Stanford "Machine Learning" Lesson5 ——— 1, Learning algorithm

Source: Internet
Author: User

The idea of the learning algorithm in the previous lessons is given after the data set. Determine the best if H function based on this data set, determine the optimal if H by the learning algorithm, and then pass the best if function h to derive the result of the new dataset. In this lesson introduced a new way of thinking, its core idea is to directly calculate the various if the highest probability, and then fit each if the highest probability of the parameters, and use the probability of fitting to calculate the probability of the new data set, select the highest probability if the classification category.

The essence of the entire generative learning algorithm is the use of conditional probabilities. In the two-tuple category, it can also be called a separate algorithm. Determine the P (Y) and P (x|y) in the given data set, and then according to the Bayes theorem. Get

X|y=1) P (y=1) +p (x|y=0) p (y=0).

In order to get the highest probability of each of them, we know

1, Gauss respectively algorithm (Gaussian discriminant Analysis,gda)
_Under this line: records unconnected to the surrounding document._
(* ===== verification/MemFacts.v ===== *)
(** Facts about the page allocator of Memory.v: what a load sees after a store,
    the linked list of free pages, and the proof that memory.c keeps the contract
    [Pages.PageAllocLaws]. *)
From Stdlib Require Import ZArith Lia.
From stdpp Require Import base gmap list sets strings.
From S2P Require Import Prelude Pages Heap Pte Memory.

Open Scope Z_scope.

(** A page frame of RAM. *)
Definition ram_page (p : Z) : Prop := p mod 4096 = 0 ∧ RAM_START ≤ p ∧ p + 4096 ≤ RAM_END.

Lemma RAM_START_eq : RAM_START = 0x80000000.
Proof. reflexivity. Qed.
Lemma RAM_END_eq : RAM_END = 0x80800000.
Proof. reflexivity. Qed.

Lemma ram_page_is_page p : ram_page p → is_page p.
Proof. unfold ram_page, is_page. rewrite RAM_START_eq, RAM_END_eq. lia. Qed.
#[export] Hint Resolve ram_page_is_page : core.

Lemma ram_page_disjoint p q a : ram_page p → ram_page q → in_page p a → in_page q a → p = q.
Proof. intros. by eapply is_page_disjoint; eauto. Qed.

Lemma in_page_self p : in_page p p.
Proof. unfold in_page. lia. Qed.
Lemma in_page_word p i : 0 ≤ i < 512 → in_page p (p + 8 * i).
Proof. unfold in_page. lia. Qed.
#[export] Hint Resolve in_page_self in_page_word : core.

(** ** Loads and stores *)

(** Everything but RAM and the free list is the same. *)
Definition same_regs (m m' : mem) : Prop :=
  satp m' = satp m ∧ main_mtag m' = main_mtag m ∧ memory_initialized m' = memory_initialized m.

#[export] Instance same_regs_preorder : PreOrder same_regs.
Proof. split; [done|]. unfold same_regs. intros ???. naive_solver congruence. Qed.

Lemma rd_set_free_list p m a : rd (set_free_list p m) a = rd m a.
Proof. done. Qed.

Lemma ram_word_page p i : ram_page p → 0 ≤ i < 512 → ram_word (p + 8 * i) = true.
Proof.
  unfold ram_page, ram_word. rewrite RAM_START_eq, RAM_END_eq. intros (Hp & H1 & H2) Hi.
  rewrite !andb_true_iff, Z.leb_le, Z.ltb_lt, Z.eqb_eq. split; [lia|].
  apply Z.div_exact in Hp; [|lia]. rewrite Hp.
  replace (4096 * (p / 4096) + 8 * i) with ((512 * (p / 4096) + i) * 8) by lia.
  by apply Z.mod_mul.
Qed.

Lemma ld_page p i m : ram_page p → 0 ≤ i < 512 → ld (p + 8 * i) m = Done (rd m (p + 8 * i)).
Proof. intros. unfold ld. by rewrite ram_word_page. Qed.
Lemma ld_page_head p m : ram_page p → ld p m = Done (rd m p).
Proof. intros Hp. pose proof (ld_page p 0 m Hp ltac:(lia)) as Hl. by rewrite Z.add_0_r in Hl. Qed.

(** The state after a store, and what a load sees in it. *)
Definition upd (a v : Z) (m : mem) : mem := set_ram (<[a := v]> (ram m)) m.
Lemma sd_page p i v m :
  ram_page p → 0 ≤ i < 512 → sd (p + 8 * i) v m = Done (upd (p + 8 * i) v m).
Proof. intros. unfold sd. by rewrite ram_word_page. Qed.
Lemma sd_page_head p v m : ram_page p → sd p v m = Done (upd p v m).
Proof. intros Hp. pose proof (sd_page p 0 v m Hp ltac:(lia)) as Hl. by rewrite Z.add_0_r in Hl. Qed.

Lemma rd_upd a v m b : rd (upd a v m) b = if decide (a = b) then v else rd m b.
Proof.
  unfold rd, upd, set_ram; cbn. destruct (decide (a = b)) as [->|].
  - by rewrite lookup_insert_eq.
  - by rewrite lookup_insert_ne.
Qed.
Lemma rd_upd_eq a v m : rd (upd a v m) a = v.
Proof. rewrite rd_upd. by case_decide. Qed.
Lemma rd_upd_ne a v m b : a ≠ b → rd (upd a v m) b = rd m b.
Proof. rewrite rd_upd. by case_decide. Qed.
Lemma same_regs_upd a v m : same_regs m (upd a v m).
Proof. done. Qed.

Lemma zero_words_spec n p m :
  (∀ i, 0 ≤ i < Z.of_nat n → ram_word (p + 8 * i) = true) →
  ∃ m', zero_words n p m = Done m' ∧ same_regs m m' ∧ free_list m' = free_list m ∧
    (∀ i, 0 ≤ i < Z.of_nat n → rd m' (p + 8 * i) = 0) ∧
    (∀ a, ¬ (p ≤ a < p + 8 * Z.of_nat n) → rd m' a = rd m a).
Proof.
  revert p m. induction n as [|n IH]; intros p m Hw.
  { exists m. split_and!; [done..| |done]. intros i Hi. lia. }
  cbn [zero_words]. unfold sd at 1.
  assert (ram_word p = true) as -> by (rewrite <- (Z.add_0_r p); apply (Hw 0); lia).
  cbn [mbind outcome_bind]. change (set_ram _ m) with (upd p 0 m).
  destruct (IH (p + 8) (upd p 0 m)) as (m' & Hz & Hr & Hf & H0 & Hfr).
  { intros i Hi. replace (p + 8 + 8 * i) with (p + 8 * (i + 1)) by lia. apply Hw. lia. }
  exists m'. split_and!; [done|done|done| |].
  - intros i Hi. destruct (decide (i = 0)) as [->|].
    + rewrite Hfr by lia. replace (p + 8 * 0) with p by lia. apply rd_upd_eq.
    + replace (p + 8 * i) with (p + 8 + 8 * (i - 1)) by lia. apply H0. lia.
  - intros a Ha. rewrite Hfr by lia. apply rd_upd_ne. lia.
Qed.

Lemma zero_page_spec p m :
  ram_page p →
  ∃ m', zero_words PAGE_WORDS p m = Done m' ∧ same_regs m m' ∧ free_list m' = free_list m ∧
    (∀ i, 0 ≤ i < 512 → rd m' (p + 8 * i) = 0) ∧
    (∀ a, ¬ in_page p a → rd m' a = rd m a).
Proof.
  intros Hp. apply (zero_words_spec PAGE_WORDS p m). intros i Hi. apply ram_word_page; [done|].
  change (Z.of_nat PAGE_WORDS) with 512 in Hi. lia.
Qed.

Lemma copy_words_spec n dst src m :
  (∀ i, 0 ≤ i < Z.of_nat n → ram_word (dst + 8 * i) = true ∧ ram_word (src + 8 * i) = true) →
  dst + 8 * Z.of_nat n ≤ src ∨ src + 8 * Z.of_nat n ≤ dst →
  ∃ m', copy_words n dst src m = Done m' ∧ same_regs m m' ∧ free_list m' = free_list m ∧
    (∀ i, 0 ≤ i < Z.of_nat n → rd m' (dst + 8 * i) = rd m (src + 8 * i)) ∧
    (∀ a, ¬ (dst ≤ a < dst + 8 * Z.of_nat n) → rd m' a = rd m a).
Proof.
  revert dst src m. induction n as [|n IH]; intros p q m Hw Hd.
  { exists m. split_and!; [done..| |done]. intros i Hi. lia. }
  cbn [copy_words]. destruct (Hw 0 ltac:(lia)) as [Hw1 Hw2].
  replace (p + 8 * 0) with p in Hw1 by lia. replace (q + 8 * 0) with q in Hw2 by lia.
  unfold ld at 1, sd at 1. rewrite Hw1, Hw2.
  cbn [mbind outcome_bind]. change (set_ram _ m) with (upd p (rd m q) m).
  destruct (IH (p + 8) (q + 8) (upd p (rd m q) m)) as (m' & Hz & Hr & Hf & H0 & Hfr).
  { intros i Hi. replace (p + 8 + 8 * i) with (p + 8 * (i + 1)) by lia.
    replace (q + 8 + 8 * i) with (q + 8 * (i + 1)) by lia. apply Hw. lia. }
  { lia. }
  exists m'. split_and!; [done|done|done| |].
  - intros i Hi. destruct (decide (i = 0)) as [->|].
    + rewrite Hfr by lia. rewrite !Z.mul_0_r, !Z.add_0_r. apply rd_upd_eq.
    + replace (p + 8 * i) with (p + 8 + 8 * (i - 1)) by lia.
      rewrite H0 by lia. rewrite rd_upd_ne by lia. f_equal. lia.
  - intros a Ha. rewrite Hfr by lia. apply rd_upd_ne. lia.
Qed.

Lemma copy_page_spec p q m :
  ram_page p → ram_page q → p ≠ q →
  ∃ m', copy_words PAGE_WORDS p q m = Done m' ∧ same_regs m m' ∧ free_list m' = free_list m ∧
    (∀ i, 0 ≤ i < 512 → rd m' (p + 8 * i) = rd m (q + 8 * i)) ∧
    (∀ a, ¬ in_page p a → rd m' a = rd m a).
Proof.
  intros Hp Hq Hne. apply (copy_words_spec PAGE_WORDS p q m).
  - change (Z.of_nat PAGE_WORDS) with 512. intros i Hi. split; by apply ram_word_page.
  - change (Z.of_nat PAGE_WORDS) with 512. destruct Hp as (Hp & _), Hq as (Hq & _).
    apply Z.div_exact in Hp, Hq; lia.
Qed.

(** ** The free list *)

Fixpoint fl_rep (m : mem) (p : Z) (l : list Z) : Prop :=
  match l with
  | [] => p = 0
  | q :: l => p = q ∧ fl_rep m (rd m p) l
  end.

Definition free_ok (m : mem) (l : list Z) : Prop :=
  fl_rep m (free_list m) l ∧ NoDup l ∧ Forall ram_page l.

Lemma fl_rep_ext m m' p l :
  (∀ q, q ∈ l → rd m' q = rd m q) → fl_rep m p l → fl_rep m' p l.
Proof.
  revert p. induction l as [|q l IH]; intros p Hq; cbn; [done|].
  intros (-> & Hr). split; [done|]. rewrite Hq by set_solver. apply IH; [set_solver|done].
Qed.

Lemma free_ok_ext m m' l :
  (∀ q, q ∈ l → rd m' q = rd m q) → free_list m' = free_list m → free_ok m l → free_ok m' l.
Proof. intros He Hf (Hl & Hn & Hr). split_and!; [|done..]. rewrite Hf. by eapply fl_rep_ext. Qed.

Lemma alloc_page_spec m p l :
  free_ok m (p :: l) →
  ∃ m', memory_alloc_page m = Done (p, m') ∧ free_ok m' l ∧ same_regs m m' ∧
    (∀ i, 0 ≤ i < 512 → rd m' (p + 8 * i) = 0) ∧ (∀ a, ¬ in_page p a → rd m' a = rd m a).
Proof.
  intros ((Hh & Hl) & Hn & Hp). apply NoDup_cons in Hn as [Hni Hn].
  apply Forall_cons in Hp as [Hp Hps].
  unfold memory_alloc_page. rewrite Hh in *.
  destruct (Z.eqb_spec p 0) as [->|_]; [destruct Hp as (_ & Hp & _); rewrite RAM_START_eq in Hp; lia|].
  rewrite ld_page_head by done. cbn [mbind outcome_bind].
  destruct (zero_page_spec p (set_free_list (rd m p) m) Hp) as (m' & Hz & Hr & Hf & H0 & Hfr).
  rewrite Hz. cbn [mbind outcome_bind]. exists m'. split_and!; try done.
  split_and!; [|done..]. rewrite Hf. cbn.
  eapply fl_rep_ext; [|exact Hl]. intros q Hq. rewrite Hfr; [done|].
  intros Hin. rewrite Forall_forall in Hps.
  assert (p = q) as -> by by eapply ram_page_disjoint; eauto. done.
Qed.

Lemma alloc_page_empty m : free_ok m [] → memory_alloc_page m = Panicked "No free pages available".
Proof. intros (Hl & _). cbn in Hl. unfold memory_alloc_page. by rewrite Hl. Qed.

Lemma free_page_spec m p l :
  free_ok m l → ram_page p → p ∉ l →
  ∃ m', memory_free_page p m = Done m' ∧ free_ok m' (p :: l) ∧ same_regs m m' ∧
    (∀ a, a ≠ p → rd m' a = rd m a).
Proof.
  intros (Hl & Hn & Hps) Hp Hni. unfold memory_free_page. cbn zeta.
  rewrite sd_page_head by done. cbn [mbind outcome_bind]. eexists. split_and!; [done| |done|].
  - split_and!; [|by apply NoDup_cons|by constructor]. cbn. split; [done|].
    rewrite rd_set_free_list, rd_upd_eq. eapply fl_rep_ext; [|exact Hl].
    intros q Hq. rewrite rd_set_free_list. apply rd_upd_ne. by intros ->.
  - intros a Ha. rewrite rd_set_free_list. by apply rd_upd_ne.
Qed.

(** memory.c implements the allocator's contract. *)
#[export] Program Instance mem_PageAllocLaws : PageAllocLaws mem := {
  free_pages := free_ok;
  page_ok := ram_page
}.
Next Obligation.
  intros m l (_ & Hn & Hp). split; [done|]. eapply Forall_impl; [exact Hp|]. auto.
Qed.
Next Obligation. by intros m l (_ & _ & Hp). Qed.
Next Obligation.
  intros m p l Hf. destruct (alloc_page_spec _ _ _ Hf) as (m' & ? & ? & _). eauto.
Qed.
Next Obligation. intros m Hf. eexists. by apply alloc_page_empty. Qed.
Next Obligation.
  intros m p l Hf Hp Hni. destruct (free_page_spec _ _ _ Hf Hp Hni) as (m' & ? & ? & _). eauto.
Qed.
The functions of the multivariate positive distribution are not specifically expanded here, and a separate blog topic on machine learning will be opened in the future. The Gaussian algorithm faces the continuous variable x. Analyze the model separately in Gauss

Y~bernoulli (φ)

X|y=0 ~n (μ0,σ)

x|y=1~ N (μ1,σ)

So their probability distribution functions are:


In the probability distribution function, the parameter φ,σ,μ0 andμ1 can be calculated by the maximum likelihood probability. The likelihood probability function is

Maximizing likelihood probabilities, you can determine the following values for example:

2, Gaussian algorithm and logistic regression algorithm comparison

Both are for classification problems. However, if P (x|y) satisfies the multivariate Gaussian distribution, the P (y|x) can be deduced to satisfy the logistic regression. Otherwise it is not. This shows that the Gaussian algorithm has better model if sex, need less data when training. The Gaussian algorithm is more effective than the logistic regression algorithm when the data set is large, generally speaking. We also think that the Gaussian algorithm is more effective when the data set is small. The logsitic regression algorithm has better robustness and the efficiency of the logistic regression algorithm is better than that of Gaussian algorithm when the data set is obviously not in accordance with the Gaussian distribution. So. Many of the other things that are used in practice are logistic regression algorithms.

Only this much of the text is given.